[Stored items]
__________

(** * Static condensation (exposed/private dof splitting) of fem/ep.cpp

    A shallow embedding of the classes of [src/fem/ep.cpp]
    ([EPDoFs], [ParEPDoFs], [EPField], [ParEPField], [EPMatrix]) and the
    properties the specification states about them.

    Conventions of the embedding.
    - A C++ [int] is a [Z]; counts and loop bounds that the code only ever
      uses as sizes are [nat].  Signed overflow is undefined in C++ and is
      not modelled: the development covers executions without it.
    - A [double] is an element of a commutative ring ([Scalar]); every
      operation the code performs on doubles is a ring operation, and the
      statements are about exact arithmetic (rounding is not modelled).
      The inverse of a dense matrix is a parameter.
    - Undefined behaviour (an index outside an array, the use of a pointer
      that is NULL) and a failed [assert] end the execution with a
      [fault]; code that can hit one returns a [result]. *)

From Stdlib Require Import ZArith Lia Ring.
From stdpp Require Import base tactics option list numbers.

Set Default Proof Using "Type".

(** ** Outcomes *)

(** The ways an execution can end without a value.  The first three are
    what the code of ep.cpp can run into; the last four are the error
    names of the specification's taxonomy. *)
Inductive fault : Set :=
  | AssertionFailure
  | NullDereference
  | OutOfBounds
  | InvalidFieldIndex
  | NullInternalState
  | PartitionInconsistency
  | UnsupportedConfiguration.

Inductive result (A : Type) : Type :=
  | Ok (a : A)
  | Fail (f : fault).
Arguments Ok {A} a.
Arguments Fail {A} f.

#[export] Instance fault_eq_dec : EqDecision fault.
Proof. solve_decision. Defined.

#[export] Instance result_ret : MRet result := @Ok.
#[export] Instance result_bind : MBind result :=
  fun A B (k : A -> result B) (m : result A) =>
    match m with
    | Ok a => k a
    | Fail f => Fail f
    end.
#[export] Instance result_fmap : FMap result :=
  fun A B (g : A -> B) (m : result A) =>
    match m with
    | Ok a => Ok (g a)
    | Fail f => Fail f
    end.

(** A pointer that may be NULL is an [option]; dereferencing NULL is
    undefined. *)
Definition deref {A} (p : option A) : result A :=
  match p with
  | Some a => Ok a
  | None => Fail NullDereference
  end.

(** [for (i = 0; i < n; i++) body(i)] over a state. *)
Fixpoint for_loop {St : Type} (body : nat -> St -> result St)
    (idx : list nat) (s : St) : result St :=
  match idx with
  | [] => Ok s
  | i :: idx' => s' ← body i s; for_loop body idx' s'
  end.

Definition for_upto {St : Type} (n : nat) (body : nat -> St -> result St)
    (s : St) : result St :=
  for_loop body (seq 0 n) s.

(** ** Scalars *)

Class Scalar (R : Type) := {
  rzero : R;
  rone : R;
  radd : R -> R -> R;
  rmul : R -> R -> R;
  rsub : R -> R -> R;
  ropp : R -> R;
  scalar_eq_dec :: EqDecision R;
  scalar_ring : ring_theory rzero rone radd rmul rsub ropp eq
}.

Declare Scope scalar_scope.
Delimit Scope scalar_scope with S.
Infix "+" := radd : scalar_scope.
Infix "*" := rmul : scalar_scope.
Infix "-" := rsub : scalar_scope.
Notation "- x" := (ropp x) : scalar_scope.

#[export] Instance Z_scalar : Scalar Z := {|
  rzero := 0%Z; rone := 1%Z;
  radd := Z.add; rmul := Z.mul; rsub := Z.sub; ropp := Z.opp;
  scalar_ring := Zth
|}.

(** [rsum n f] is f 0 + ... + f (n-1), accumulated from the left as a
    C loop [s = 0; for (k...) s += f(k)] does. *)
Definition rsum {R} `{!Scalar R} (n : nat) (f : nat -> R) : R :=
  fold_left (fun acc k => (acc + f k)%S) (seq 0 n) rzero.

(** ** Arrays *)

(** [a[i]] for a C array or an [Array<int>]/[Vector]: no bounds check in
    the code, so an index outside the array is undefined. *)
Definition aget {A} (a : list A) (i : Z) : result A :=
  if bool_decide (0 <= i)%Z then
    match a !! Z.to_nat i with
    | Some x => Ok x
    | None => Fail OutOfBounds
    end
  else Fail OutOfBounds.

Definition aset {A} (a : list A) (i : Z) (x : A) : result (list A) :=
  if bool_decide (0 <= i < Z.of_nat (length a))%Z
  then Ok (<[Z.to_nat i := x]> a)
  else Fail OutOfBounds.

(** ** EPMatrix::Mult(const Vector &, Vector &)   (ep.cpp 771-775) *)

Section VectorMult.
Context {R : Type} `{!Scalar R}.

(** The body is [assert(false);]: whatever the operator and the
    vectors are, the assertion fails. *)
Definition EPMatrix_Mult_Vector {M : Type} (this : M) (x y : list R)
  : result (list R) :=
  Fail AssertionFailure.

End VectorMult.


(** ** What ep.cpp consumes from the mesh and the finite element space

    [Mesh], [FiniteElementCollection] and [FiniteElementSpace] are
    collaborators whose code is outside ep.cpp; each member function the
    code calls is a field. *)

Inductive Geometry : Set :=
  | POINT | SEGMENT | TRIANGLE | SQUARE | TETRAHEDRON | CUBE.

__________

- [EXERCISE PROMPT]
For each line above that includes the word "Infix", make a copy of that line.

- [SOLUTION TO THE PROBLEM]
Infix "+" := radd : scalar_scope.
Infix "*" := rmul : scalar_scope.
Infix "-" := rsub : scalar_scope.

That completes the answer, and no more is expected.